Collected data
────────

(** ** Index values outside or below the matrix, and short tables *)

(** X9. An index entry that points outside the matrix makes the query
    raise [IndexError], whatever [top_n] is (also for [top_n = 0]). *)
Theorem index_out_of_range_raises argsort d t2i m title top_n idx :
  t2i !! norm_title title = Some idx ->
  idx < - Z.of_nat (length m) \/ Z.of_nat (length m) <= idx ->
  get_recommendations argsort
    {| df := Some d; title_to_idx := Some t2i; tfidf_matrix := Some m |}
    title top_n
  = Raise IndexError.
Proof.
  intros Hidx Hout. unfold get_recommendations. simpl. rewrite Hidx.
  unfold getrow.
  destruct (Z.ltb_spec idx (- Z.of_nat (length m))); [done|].
  destruct (Z.leb_spec (Z.of_nat (length m)) idx); [done|]. lia.
Qed.

Lemma index_out_of_range_raises_witness :
  get_recommendations argsort_stable
    {| df := Some demo_df;
       title_to_idx := Some (build_title_to_idx (HasItems [("Dune", 3)]));
       tfidf_matrix := Some demo_matrix |}
    "dune" 0
  = Raise IndexError.
Proof.
  apply (index_out_of_range_raises argsort_stable demo_df _ demo_matrix
           "dune" 0 3).
  - by vm_compute.
  - right. simpl. lia.
Defined.
(** The words [split_go] finds after the first run are the words that
    have something in front of them. *)
Lemma split_go_rest s x :
  x ∈ (split_go s).2 ↔
  x ≠ "" ∧ no_space x = true ∧
  ∃ pre post, s = pre +:+ x +:+ post ∧ pre ≠ ""
              ∧ ends_blank pre = true ∧ begins_blank post = true.
Proof.
  induction s as [|a s IH] in x |- *.
  - simpl. split; first by intros ?%elem_of_nil.
    intros (_ & _ & [|? ?] & post & Heq & Hpre & _); done.
  - cbn [split_go].
    pose proof (split_go_run s) as (Hrun & rest & Hs & Hrest).
    destruct (split_go s) as [w ws] eqn:Hgo; cbn [fst snd] in *.
    destruct (isspace a) eqn:Ha; cbn [snd].
    + rewrite elem_of_cons_nonempty. split.
      * intros [[-> Hw]|Hin'].
        -- split_and!; [done..|]. exists (String a ""), rest.
           rewrite app_cons, app_nil_l, <- Hs. simpl. by rewrite Ha.
        -- apply IH in Hin' as (Hx & Hn & pre & post & -> & Hpre & He & Hb).
           split_and!; [done..|]. exists (String a pre), post.
           rewrite ends_blank_cons by done. done.
      * intros (Hx & Hn & [|b pre] & post & Heq & Hpre & He & Hb); first done.
        rewrite app_cons in Heq. injection Heq as <- ->.
        destruct pre as [|c pre].
        -- rewrite app_nil_l in Hgo.
           pose proof (split_go_first x post Hn Hb) as Hfirst.
           rewrite Hgo in Hfirst. simpl in Hfirst. subst w. by left.
        -- right. rewrite ends_blank_cons in He by done.
           apply IH. split_and!; [done..|]. by exists (String c pre), post.
    + rewrite IH. split.
      * intros (Hx & Hn & pre & post & -> & Hpre & He & Hb).
        split_and!; [done..|]. exists (String a pre), post.
        rewrite ends_blank_cons by done. done.
      * intros (Hx & Hn & [|b pre] & post & Heq & Hpre & He & Hb); first done.
        rewrite app_cons in Heq. injection Heq as <- ->.
        destruct pre as [|c pre]; first by (simpl in He; congruence).
        rewrite ends_blank_cons in He by done.
        split_and!; [done..|]. by exists (String c pre), post.
Qed.

(** [split] returns exactly the whitespace-separated words. *)
Lemma elem_of_split s x : x ∈ split s ↔ is_word x s.
Proof.
  unfold split, is_word.
  pose proof (split_go_run s) as (Hrun & rest & Hs & Hrest).
  pose proof (split_go_rest s x) as Hws.
  destruct (split_go s) as [w ws] eqn:Hgo; cbn [fst snd] in *.
  rewrite elem_of_cons_nonempty. split.
  - intros [[-> Hw]|Hin'].
    + split_and!; [done..|]. by exists "", rest.
    + apply Hws in Hin' as (? & ? & pre & post & ? & ? & ? & ?). eauto 10.
  - intros (Hx & Hn & pre & post & Heq & He & Hb).
    destruct pre as [|c pre].
    + rewrite app_nil_l in Heq. rewrite Heq in Hgo.
      pose proof (split_go_first x post Hn Hb) as Hfirst.
      rewrite Hgo in Hfirst. simpl in Hfirst. subst w. by left.
    + right. apply Hws. split_and!; [done..|]. by exists (String c pre), post.
Qed.

End PyStrFacts.
(** [extend_hparams] turns every comma-separated hyper-parameter into a
    list with one entry more than the string has commas, so never into an
    empty list; the activation names are the pieces of the string, and
    joining them with commas gives the string back. The hyper-parameters
    that are not assigned stay as they are. *)
Theorem extend_hparams_list_lengths (env : Main.Env)
  (hparams : Main.Default) (h' : Main.Extended) :
  Main.extend_hparams env hparams = Ok h' ->
  let commas := Py.count Py.comma in
  Main.raw h' = hparams
  /\ length (Main.ext_uttr_units h') = S (commas (Main.uttr_units hparams))
  /\ length (Main.ext_sess_units h') = S (commas (Main.sess_units hparams))
  /\ length (Main.ext_uttr_hid_to_out_dropout h')
     = S (commas (Main.uttr_hid_to_out_dropout hparams))
  /\ length (Main.ext_sess_hid_to_out_dropout h')
     = S (commas (Main.sess_hid_to_out_dropout hparams))
  /\ length (Main.ext_filter_sizes h')
     = S (commas (Main.filter_sizes hparams))
  /\ length (Main.ext_uttr_activation h')
     = S (commas (Main.uttr_activation hparams))
  /\ length (Main.ext_sess_activation h')
     = S (commas (Main.sess_activation hparams))
  /\ Py.join Py.comma (Main.ext_uttr_activation h')
     = Main.uttr_activation hparams
  /\ Py.join Py.comma (Main.ext_sess_activation h')
     = Main.sess_activation hparams
  /\ Forall (fun name => Py.contains Py.comma name = false)
            (Main.ext_uttr_activation h' ++ Main.ext_sess_activation h').
Proof.
  intros H commas.
  destruct (extend_hparams_inv env hparams h' H)
    as (Hr & _ & _ & _ & _ & E1 & E2 & E3 & E4 & E5 & E6 & E7).
  subst commas.
  rewrite (mapM_length _ _ _ E1), (mapM_length _ _ _ E2),
    (mapM_length _ _ _ E3), (mapM_length _ _ _ E4), (mapM_length _ _ _ E7),
    E5, E6, !length_split, !join_split.
  repeat split; try reflexivity; try assumption.
  apply Forall_app; split; apply split_no_sep.
Qed.
(** * piwik_pro_mcp: the analytics client and its tool registry

    A shallow embedding of [src/piwik_pro_mcp.py]: the [PiwikAnalytics]
    client (token cache, authenticated HTTP calls, metric column
    resolution) and the five tools registered on the MCP server.

    Conventions of the embedding.
    - Python values that travel through JSON are values of [json];
      Python's [None] is [JNull].
    - Clock readings ([datetime.now().timestamp()]) and JSON floats are
      exact rationals: the rounding of float arithmetic is not modelled.
      The one exception float arithmetic raises in the program, the
      [OverflowError] of an [int] too large to convert, is.
    - A Python [str] is the [string] of its UTF-8 encoding; [len] counts
      its code points, the bytes that are not continuation bytes
      ([py_len]).
    - The process state is a [store]: the two mutable attributes of the
      client and the list of HTTP requests issued so far.  Log records
      are an output of every computation (the program never reads them);
      the records logged while the module is imported are left out.
    - A tool is an [async def] without any [await]: it runs to
      completion, and is a computation like any other.
    - The process environment, the remote platform,
      [json.dumps(., indent=2)] and the [str] of non-string values are
      the fields of a [runtime], a parameter of every definition that
      depends on them. *)

From Stdlib Require Import String Ascii List ZArith QArith Bool Lia Lqa.
From Stdlib Require Import DecimalString.
Import ListNotations.
(** [for i, block in enumerate(self.blocks)], from index [i] on. *)
Fixpoint layer_loop (bs : list EarthSpecificBlock) (i : Z) (x : Tensor R)
         (embedding_shape : list Z) (cond_embed : option (Tensor R)) : M (Tensor R) :=
  match bs with
  | [] => ret x
  | block :: rest =>
      x <- (* Roll the input every two blocks *)
           (if i mod 2 =? 0
            then EarthSpecificBlock_forward block x embedding_shape cond_embed false
            else EarthSpecificBlock_forward block x embedding_shape cond_embed true) ;;
      layer_loop rest (i + 1) x embedding_shape cond_embed
  end.

(** [EarthSpecificLayer.forward] *)
Definition EarthSpecificLayer_forward (self : EarthSpecificLayer) (x : Tensor R)
           (embedding_shape : list Z) (cond_embed : option (Tensor R)) : M (Tensor R) :=
  layer_loop (blocks self) 0 x embedding_shape cond_embed.

(** ** CondBasicLayer *)

(** The layer it extends, and the weight and bias of the [nn.Linear] that
    ends [adaLN_modulation]. *)
Record CondBasicLayer : Type := {
  base : EarthSpecificLayer;
  adaLN_weight : Tensor R;
  adaLN_bias : Tensor R
}.

(** [nn.Sequential(nn.SiLU(), nn.Linear(cond_dim, 6 * dim, bias=True))] *)
Definition adaLN_modulation (self : CondBasicLayer) (cond_emb : Tensor R)
  : result exn (Tensor R) :=
  linear (adaLN_weight self) (adaLN_bias self) (tmap silu cond_emb).
(** * Record Gateway: the data-access layer of the patient-management app

    A shallow embedding of the gateway functions (getPatients ...
    getFileUrl) that wrap the hosted backend client.  The functions are
    written as programs of a small free monad over the client's remote
    calls, the runtime clock and the diagnostic console; [run] executes
    such a program against any environment, and [Reference] is an
    executable model of the backend (tables, object storage, injected
    failures) against which the end-to-end statements are made. *)

From Stdlib Require Import ZArith DecimalString OrdersEx.
From stdpp Require Import gmap strings list fin_maps sorting.

#[local] Set Warnings "-register-all".
#[local] Open Scope Z_scope.

(** ** Run-time values

    The rows, payloads and results the functions handle are plain
    JavaScript values: the type annotations of the source are erased at
    run time.  Numbers are the integers the code meets (sizes, counters,
    clock readings, the expiry). *)

Inductive Value : Type :=
| VUndef
| VNull
| VBool (b : bool)
| VNum (n : Z)
| VStr (s : string)
| VArr (l : list Value)
| VObj (o : gmap string Value).

Abbreviation Row := (gmap string Value).

(** The error object of a failed remote call; the code only tests it for
    presence and hands it to the console. *)
Record Error : Type := mkError { message : string }.

(** What every awaited client call resolves to: [{ data, error }]. *)
Record Response : Type := mkResponse { data : Value; error : option Error }.

(** The browser [File] handed to uploadPatientFile. *)
Record File : Type := mkFile {
  file_name : string;
  file_type : string;
  file_content : list Byte.byte
}.

Definition file_size (f : File) : Z := Z.of_nat (length (file_content f)).

Inductive Exn : Type :=
| TypeError (msg : string).

(** ** JavaScript expression forms used by the source *)

Definition truthy (v : Value) : bool :=
  match v with
  | VUndef | VNull => false
  | VBool b => b
  | VNum n => negb (Z.eqb n 0)
  | VStr s => negb (String.eqb s "")
  | VArr _ | VObj _ => true
  end.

────────

:: TASK PROMPT ::
Look above for the line that contains "repeat split; try". Starting there, transcribe every line exactly until you have copied the line that contains "- The process environment, the".

:: RESULT ::
  repeat split; try reflexivity; try assumption.
  apply Forall_app; split; apply split_no_sep.
Qed.
(** * piwik_pro_mcp: the analytics client and its tool registry

    A shallow embedding of [src/piwik_pro_mcp.py]: the [PiwikAnalytics]
    client (token cache, authenticated HTTP calls, metric column
    resolution) and the five tools registered on the MCP server.

    Conventions of the embedding.
    - Python values that travel through JSON are values of [json];
      Python's [None] is [JNull].
    - Clock readings ([datetime.now().timestamp()]) and JSON floats are
      exact rationals: the rounding of float arithmetic is not modelled.
      The one exception float arithmetic raises in the program, the
      [OverflowError] of an [int] too large to convert, is.
    - A Python [str] is the [string] of its UTF-8 encoding; [len] counts
      its code points, the bytes that are not continuation bytes
      ([py_len]).
    - The process state is a [store]: the two mutable attributes of the
      client and the list of HTTP requests issued so far.  Log records
      are an output of every computation (the program never reads them);
      the records logged while the module is imported are left out.
    - A tool is an [async def] without any [await]: it runs to
      completion, and is a computation like any other.
    - The process environment, the remote platform,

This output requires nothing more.